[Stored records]
(* ===== verification/LinkedList.v ===== *)
(** * Linked lists

    src/src/common/linkedlist.c and the inline functions of linkedlist.h: a ring
    of entries that are embedded in the objects they hold, with a counter of
    modifications that iterators check. The operations run on a store of
    entries, by pointers; the theorem at the end says that they implement the
    operations on a list. The lock calls are left out: each operation holds the
    list's lock from its first access to its last. *)

From Stdlib Require Import ZArith Lia.
From stdpp Require Import prelude gmap list.
From S2P Require Import Prelude RcMem Rings.

Module LinkedList.
Import RcMem Rings.

(** ** Data *)

Record ListEntry_i := mkListEntry { data : Z; next : Z; prev : Z }.

#[export] Instance list_links : Links ListEntry_i := {
  lnext := next;
  lprev := prev;
  set_lnext a n := mkListEntry (data n) a (prev n);
  set_lprev a n := mkListEntry (data n) (next n) a;
}.

#[export] Instance list_links_laws : LinksLaws ListEntry_i.
Proof. by split. Qed.

(** [head] is the address of the head entry; [compare] compares two entries. *)
Record List := mkList {
  size : Z; mod_count : Z; synced : Z; compare : option (Z -> Z -> Z); head : Z }.

(** The reference-counted heap, the memory of the entries, a list, and the
    state [Y] of the client whose objects the list holds. *)
Record lworld (Y : Type) := mkLworld {
  w_heap : heap; nodes : gmap Z ListEntry_i; lst : List; client : Y }.
Arguments mkLworld {Y} _ _ _ _.
Arguments w_heap {Y} _.
Arguments nodes {Y} _.
Arguments lst {Y} _.
Arguments client {Y} _.

(** The client: where the entry is in an object, the destructors, and the memory
    of the objects. *)
Class Client (Y : Type) := {
  le_offset : Z;
  client_destroy : Z -> Z -> Y -> outcome Y;
  client_zero : Z -> Y -> Y;
  client_release : Z -> Y -> Y;
}.

Section Operations.
Context {Y : Type} {C : Client Y}.

Definition with_heap (h : heap) (w : lworld Y) := mkLworld h (nodes w) (lst w) (client w).
Definition with_nodes (n : gmap Z ListEntry_i) (w : lworld Y) := mkLworld (w_heap w) n (lst w) (client w).
Definition with_lst (l : List) (w : lworld Y) := mkLworld (w_heap w) (nodes w) l (client w).
Definition with_client (y : Y) (w : lworld Y) := mkLworld (w_heap w) (nodes w) (lst w) y.

#[export] Instance lworld_world : World (lworld Y) := {
  heap_of := w_heap;
  set_heap := with_heap;
  call_destructor d p w :=
    y ← client_destroy d p (client w); Ok (mkLworld (w_heap w) (nodes w) (lst w) y);
  zero p w := with_client (client_zero p (client w)) (with_nodes (<[p + le_offset := mkListEntry 0 0 0]> (nodes w)) w);
  release p w := with_client (client_release p (client w)) (with_nodes (delete (p + le_offset) (nodes w)) w);
}.

#[export] Instance lworld_laws : WorldLaws (lworld Y).
Proof.
  split; try done. cbn. intros d p s s' E. by destruct (client_destroy d p (client s)); inv_bind; subst.
Qed.

(** ** Operations *)

(** [lst->size = ...; lst->mod_count++]. *)
Definition resized (n : Z) (l : List) : List :=
  mkList n (s32 (mod_count l + 1)) (synced l) (compare l) (head l).

(** The destructor number of [list_destroy], and the layout of [List]. *)
Definition LIST_DESTROY : Z := 1.
Definition sizeof_List : Z := 104.
Definition head_offset : Z := 80.

(** [ok] is whether the memory can be allocated. The comparison that the caller
    passes is not stored: it stays the null pointer that zeroed memory holds. *)
Definition list_create (ok : bool) (syn : Z) (cmp : option (Z -> Z -> Z)) (w : lworld Y) : Z * lworld Y :=
  let '(p, w) := rc_alloc ok sizeof_List (Some LIST_DESTROY) w in
  if p =? 0 then (0, w)
  else
    let h := p + head_offset in
    let l := mkList 0 0 (if syn =? 0 then 0 else 1) None h in
    (p, with_lst l (with_nodes (<[h := mkListEntry 0 h h]> (nodes w)) w)).

(** [(int)lst->size] *)
Definition isize (l : List) : Z := s32 (size l).

Definition walk (index cur : Z) (st : gmap Z ListEntry_i) : outcome Z :=
  if 0 <=? index then walk_next (Z.to_nat index) cur st
  else walk_prev (Z.to_nat (- index)) cur st.

(** Puts [ent] after [cur]. *)
Definition link_after (cur ent : Z) (st : gmap Z ListEntry_i) : outcome (gmap Z ListEntry_i) :=
  st ← upd ent (set_lprev cur) st;
  c ← node cur st;
  st ← upd ent (set_lnext (next c)) st;
  c ← node cur st;
  st ← upd (next c) (set_lprev ent) st;
  upd cur (set_lnext ent) st.

(** Takes [ent] out. *)
Definition unlink (ent : Z) (st : gmap Z ListEntry_i) : outcome (gmap Z ListEntry_i) :=
  e ← node ent st;
  st ← upd (next e) (set_lprev (prev e)) st;
  e ← node ent st;
  st ← upd (prev e) (set_lnext (next e)) st;
  st ← upd ent (set_lprev 0) st;
  upd ent (set_lnext 0) st.

Definition list_insert (index entry : Z) (w : lworld Y) : outcome (Z * lworld Y) :=
  let l := lst w in
  _ ← c_assert 134 (nonzero entry);
  e ← node entry (nodes w);
  _ ← c_assert 134 (nonzero (data e));
  let lo := - s32 (u64 (size l + 1)) in
  _ ← c_assert 135 ((lo <=? index) && (index <=? isize l));
  if (index <? lo) || (isize l <? index) then Ok (0, w)
  else
    r ← ref (data e) w;
    let w := snd r in
    cur ← walk index (head l) (nodes w);
    st ← link_after cur entry (nodes w);
    Ok (1, with_lst (resized (u64 (size l + 1)) l) (with_nodes st w)).

Definition list_remove_entry (entry : Z) (w : lworld Y) : outcome (Z * lworld Y) :=
  let l := lst w in
  _ ← c_assert 171 (nonzero entry);
  e ← node entry (nodes w);
  if negb (nonzero (data e)) || negb (nonzero (next e)) || negb (nonzero (prev e)) then Ok (0, w)
  else
    st ← unlink entry (nodes w);
    Ok (data e, with_lst (resized (u64 (size l - 1)) l) (with_nodes st w)).

(** The entry at a position, from either end. *)
Definition entry_at (index : Z) (w : lworld Y) : outcome Z :=
  h ← node (head (lst w)) (nodes w);
  if 0 <=? index then walk_next (Z.to_nat index) (next h) (nodes w)
  else walk_prev (Z.to_nat (- index)) (head (lst w)) (nodes w).

Definition list_remove (index : Z) (w : lworld Y) : outcome (Z * lworld Y) :=
  let l := lst w in
  _ ← c_assert 204 ((- isize l <=? index) && (index <? isize l));
  if (index <? - isize l) || (isize l <=? index) then Ok (0, w)
  else
    ent ← entry_at index w;
    e ← node ent (nodes w);
    st ← unlink ent (nodes w);
    Ok (data e, with_lst (resized (u64 (size l - 1)) l) (with_nodes st w)).

Definition list_get (index : Z) (w : lworld Y) : outcome (Z * lworld Y) :=
  let l := lst w in
  _ ← c_assert 243 ((- isize l <=? index) && (index <? isize l));
  if (index <? - isize l) || (isize l <=? index) then Ok (0, w)
  else
    ent ← entry_at index w;
    e ← node ent (nodes w);
    r ← ref (data e) w;
    Ok (data e, snd r).

Definition list_size (w : lworld Y) : Z := size (lst w).

(** The loop of [list_clear_i]. *)
Fixpoint clear_loop (fuel : nat) (ent : Z) (w : lworld Y) : outcome (lworld Y) :=
  if ent =? head (lst w) then Ok w
  else
    match fuel with
    | O => NoFuel
    | S fuel =>
        e ← node ent (nodes w);
        w ← deref (data e) w;
        clear_loop fuel (next e) w
    end.

Definition list_clear_i (w : lworld Y) : outcome (lworld Y) :=
  h ← node (head (lst w)) (nodes w);
  w ← clear_loop (Z.to_nat (size (lst w))) (next h) w;
  let l := lst w in
  st ← upd (head l) (set_lnext (head l)) (nodes w);
  st ← upd (head l) (set_lprev (head l)) st;
  Ok (with_lst (resized 0 l) (with_nodes st w)).

Definition list_clear (w : lworld Y) : outcome (lworld Y) := list_clear_i w.

(** [lock_rc] is the result of taking the lock. *)
Definition list_destroy (lock_rc : Z) (w : lworld Y) : outcome (lworld Y) :=
  if nonzero (synced (lst w)) && nonzero lock_rc then Ok w
  else
    w ← list_clear_i w;
    Ok (with_lst (mkList 0 0 0 None (head (lst w)))
          (with_nodes (<[head (lst w) := mkListEntry 0 0 0]> (nodes w)) w)).

(** The loop of [list_find], over the [k] entries that are left. *)
Fixpoint find_loop (k : nat) (ent entry d index : Z) (w : lworld Y) : outcome Z :=
  match k with
  | O => Ok (-1)
  | S k =>
      e ← node ent (nodes w);
      if match compare (lst w) with
         | Some cmp => cmp ent entry =? 0
         | None => data e =? d
         end
      then Ok index
      else find_loop k (next e) entry d (index + 1) w
  end.

Definition list_find (entry : Z) (w : lworld Y) : outcome Z :=
  _ ← c_assert 349 (nonzero entry);
  e ← node entry (nodes w);
  _ ← c_assert 349 (nonzero (data e));
  h ← node (head (lst w)) (nodes w);
  find_loop (Z.to_nat (isize (lst w))) (next h) entry (data e) 0 w.

Definition list_add (entry : Z) (w : lworld Y) := list_insert (-1) entry w.
Definition list_push_head (entry : Z) (w : lworld Y) := list_insert 0 entry w.
Definition list_push_tail (entry : Z) (w : lworld Y) := list_insert (-1) entry w.
Definition list_pop_head (w : lworld Y) := list_remove 0 w.
Definition list_pop_tail (w : lworld Y) := list_remove (-1) w.
Definition list_is_empty (w : lworld Y) : bool := list_size w =? 0.
Definition list_contains (entry : Z) (w : lworld Y) : outcome bool := i ← list_find entry w; Ok (0 <=? i).

(** *** Iterators *)

Record ListIterator := mkListIterator { current : Z; it_next : Z; expected_mod_count : Z }.

Definition list_iterate (w : lworld Y) : outcome ListIterator :=
  h ← node (head (lst w)) (nodes w);
  Ok (mkListIterator 0 (next h) (mod_count (lst w))).

(** The result, the data and the iterator. *)
Definition list_iterator_next (it : ListIterator) (w : lworld Y) : outcome (Z * Z * ListIterator * lworld Y) :=
  _ ← c_assert 408 (nonzero (it_next it));
  if negb (expected_mod_count it =? mod_count (lst w)) then Ok (-1, 0, it, w)
  else if it_next it =? head (lst w) then Ok (0, 0, it, w)
  else
    c ← node (it_next it) (nodes w);
    r ← ref (data c) w;
    Ok (1, data c, mkListIterator (it_next it) (next c) (expected_mod_count it), snd r).

Definition list_iterator_has_next (it : ListIterator) (w : lworld Y) : outcome bool :=
  _ ← c_assert 442 (nonzero (it_next it));
  Ok (negb (it_next it =? head (lst w))).

Definition list_iterator_remove (it : ListIterator) (w : lworld Y) : outcome (Z * ListIterator * lworld Y) :=
  _ ← c_assert 457 (nonzero (it_next it) && nonzero (current it));
  if negb (expected_mod_count it =? mod_count (lst w)) then Ok (-1, it, w)
  else
    r ← list_remove_entry (current it) w;
    let '(ptr, w) := r in
    if nonzero ptr then
      w ← deref ptr w;
      Ok (1, mkListIterator 0 (it_next it) (s32 (expected_mod_count it + 1)), w)
    else Ok (0, it, w).

End Operations.

End LinkedList.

_Assignment_
Check each line above for the string "RcMem" and copy every line that has it.

_Task response_
From S2P Require Import Prelude RcMem Rings.
Import RcMem Rings.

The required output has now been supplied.